## Exercise
Write out the lines from the top of the material through the line with "resolution.", exactly and with nothing added.

## The data
(** * subtitle-hunter: the acquisition-and-placement pipeline

    A shallow embedding of the Go sources (config, jellyfin, opensubtitles,
    subtitle and handlers packages) together with the properties of the
    pipeline: discovery filtering, search query construction, path mapping,
    the SRT codec, the bounded-retry translation adapter and the save-path
    resolution.

    Conventions.  A Go [string] is a sequence of bytes: [list ascii].  A Go
    [int] is 64 bits wide on the supported targets (linux/amd64 and
    linux/arm64) and is represented by [Z]; the only place where its range
    matters is [strconv.Atoi].  The functions of the Go standard library that
    the program calls are ported below, package by package, before the
    program's own packages. *)

From Stdlib Require Import String Ascii List ZArith Lia Bool.
From Stdlib Require Import Permutation Sorted.
Import ListNotations.

#[local] Open Scope Z_scope.
#[local] Open Scope list_scope.

(** ** Bytes and strings *)

Definition gostring : Type := list ascii.

(** A string literal as a Go string. *)
Definition go (s : string) : gostring := list_ascii_of_string s.
Arguments go s%_string : simpl never.

Definition byteZ (c : ascii) : Z := Z.of_N (N_of_ascii c).

Fixpoint streq (a b : gostring) : bool :=
  match a, b with
  | [], [] => true
  | x :: a', y :: b' => Ascii.eqb x y && streq a' b'
  | _, _ => false
  end.

Definition LF : ascii := "010"%char.
Definition CR : ascii := "013"%char.

(** ** unicode/utf8 *)

Module utf8.

Definition RuneError : Z := 0xFFFD.
Definition RuneSelf : Z := 0x80.
Definition UTFMax : nat := 4.

(** The table [first]: information about the first byte of an encoding.
    [0xF0] is an ASCII byte, [0xF1] an invalid one; otherwise the low three
    bits give the size and the high four the index into [acceptRanges]. *)
Definition first (b : Z) : Z :=
  if b <? 0x80 then 0xF0
  else if b <? 0xC2 then 0xF1
  else if b <? 0xE0 then 0x02
  else if b =? 0xE0 then 0x13
  else if b <? 0xED then 0x03
  else if b =? 0xED then 0x23
  else if b <? 0xF0 then 0x03
  else if b =? 0xF0 then 0x34
  else if b <? 0xF4 then 0x04
  else if b =? 0xF4 then 0x44
  else 0xF1.

Definition acceptRanges (i : Z) : Z * Z :=
  match i with
  | 0 => (0x80, 0xBF)
  | 1 => (0xA0, 0xBF)
  | 2 => (0x80, 0x9F)
  | 3 => (0x90, 0xBF)
  | 4 => (0x80, 0x8F)
  | _ => (0, 0)
  end.

Definition locb : Z := 0x80.
Definition hicb : Z := 0xBF.
Definition maskx : Z := 0x3F.
Definition mask2 : Z := 0x1F.
Definition mask3 : Z := 0x0F.
Definition mask4 : Z := 0x07.

(** [DecodeRuneInString s]: the first rune of [s] and its width in bytes. *)
Definition DecodeRuneInString (s : gostring) : Z * nat :=
  match s with
  | [] => (RuneError, 0%nat)
  | c0 :: t0 =>
    let s0 := byteZ c0 in
    let x := first s0 in
    if 0xF0 <=? x then
      ((if Z.testbit x 0 then RuneError else s0), 1%nat)
    else
      let sz := Z.land x 7 in
      let '(lo, hi) := acceptRanges (Z.shiftr x 4) in
      if Z.of_nat (length s) <? sz then (RuneError, 1%nat)
      else
        match t0 with
        | [] => (RuneError, 1%nat)
        | c1 :: t1 =>
          let s1 := byteZ c1 in
          if (s1 <? lo) || (hi <? s1) then (RuneError, 1%nat)
          else if sz <=? 2 then
            (Z.lor (Z.shiftl (Z.land s0 mask2) 6) (Z.land s1 maskx), 2%nat)
          else
            match t1 with
            | [] => (RuneError, 1%nat)
            | c2 :: t2 =>
              let s2 := byteZ c2 in
              if (s2 <? locb) || (hicb <? s2) then (RuneError, 1%nat)
              else if sz <=? 3 then
                (Z.lor (Z.lor (Z.shiftl (Z.land s0 mask3) 12)
                              (Z.shiftl (Z.land s1 maskx) 6))
                       (Z.land s2 maskx), 3%nat)
              else
                match t2 with
                | [] => (RuneError, 1%nat)
                | c3 :: _ =>
                  let s3 := byteZ c3 in
                  if (s3 <? locb) || (hicb <? s3) then (RuneError, 1%nat)
                  else
                    (Z.lor (Z.lor (Z.lor (Z.shiftl (Z.land s0 mask4) 18)
                                         (Z.shiftl (Z.land s1 maskx) 12))
                                  (Z.shiftl (Z.land s2 maskx) 6))
                           (Z.land s3 maskx), 4%nat)
                end
            end
        end
  end.

(** [RuneStart b]: [b] is not a continuation byte. *)
Definition RuneStart (c : ascii) : bool :=
  negb (Z.land (byteZ c) 0xC0 =? 0x80).

(** The backward scan of [DecodeLastRuneInString]: [rs] holds the bytes
    before the last one, nearest first; the result is how many of them
    belong to the candidate encoding.  The scan stops at the first rune
    start, looks at no more than [UTFMax - 1] bytes and, finding none,
    steps one byte further when there is one. *)
Fixpoint scanBack (budget : nat) (rs : gostring) {struct rs} : nat :=
  match rs with
  | [] => 0%nat
  | c :: rs' =>
    match budget with
    | O => 1%nat
    | S b => if RuneStart c then 1%nat else S (scanBack b rs')
    end
  end.

(** [DecodeLastRuneInString s]: the last rune of [s] and its width. *)
Definition DecodeLastRuneInString (s : gostring) : Z * nat :=
  match rev s with
  | [] => (RuneError, 0%nat)
  | c :: rs =>
    let r := byteZ c in
    if r <? RuneSelf then (r, 1%nat)
    else
      let k := scanBack (UTFMax - 1) rs in
      let start := (length s - 1 - k)%nat in
      let '(r', size) := DecodeRuneInString (skipn start s) in
      if Nat.eqb (start + size) (length s) then (r', size)
      else (RuneError, 1%nat)
  end.

End utf8.

(** ** unicode *)

Module unicode.

Definition MaxLatin1 : Z := 0xFF.

(** [IsSpace r]: white space as defined by Unicode's White Space property;
    in the Latin-1 range these are tab, LF, VT, FF, CR, space, NEL and
    NBSP. *)
Definition IsSpace (r : Z) : bool :=
  if r <=? MaxLatin1 then
    (r =? 0x09) || (r =? 0x0A) || (r =? 0x0B) || (r =? 0x0C) || (r =? 0x0D)
    || (r =? 0x20) || (r =? 0x85) || (r =? 0xA0)
  else
    (r =? 0x1680) || ((0x2000 <=? r) && (r <=? 0x200A))
    || (r =? 0x2028) || (r =? 0x2029) || (r =? 0x202F) || (r =? 0x205F)
    || (r =? 0x3000).

End unicode.

(** ** strings *)

Module strings.

Fixpoint HasPrefix (s prefix : gostring) {struct prefix} : bool :=
  match prefix with
  | [] => true
  | p :: ps =>
    match s with
    | c :: cs => Ascii.eqb c p && HasPrefix cs ps
    | [] => false
    end
  end.

Definition HasSuffix (s suffix : gostring) : bool :=
  HasPrefix (rev s) (rev suffix).

Definition TrimPrefix (s prefix : gostring) : gostring :=
  if HasPrefix s prefix then skipn (length prefix) s else s.

Definition TrimSuffix (s suffix : gostring) : gostring :=
  if HasSuffix s suffix then firstn (length s - length suffix) s else s.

## Task answer
(** * subtitle-hunter: the acquisition-and-placement pipeline

    A shallow embedding of the Go sources (config, jellyfin, opensubtitles,
    subtitle and handlers packages) together with the properties of the
    pipeline: discovery filtering, search query construction, path mapping,
    the SRT codec, the bounded-retry translation adapter and the save-path
    resolution.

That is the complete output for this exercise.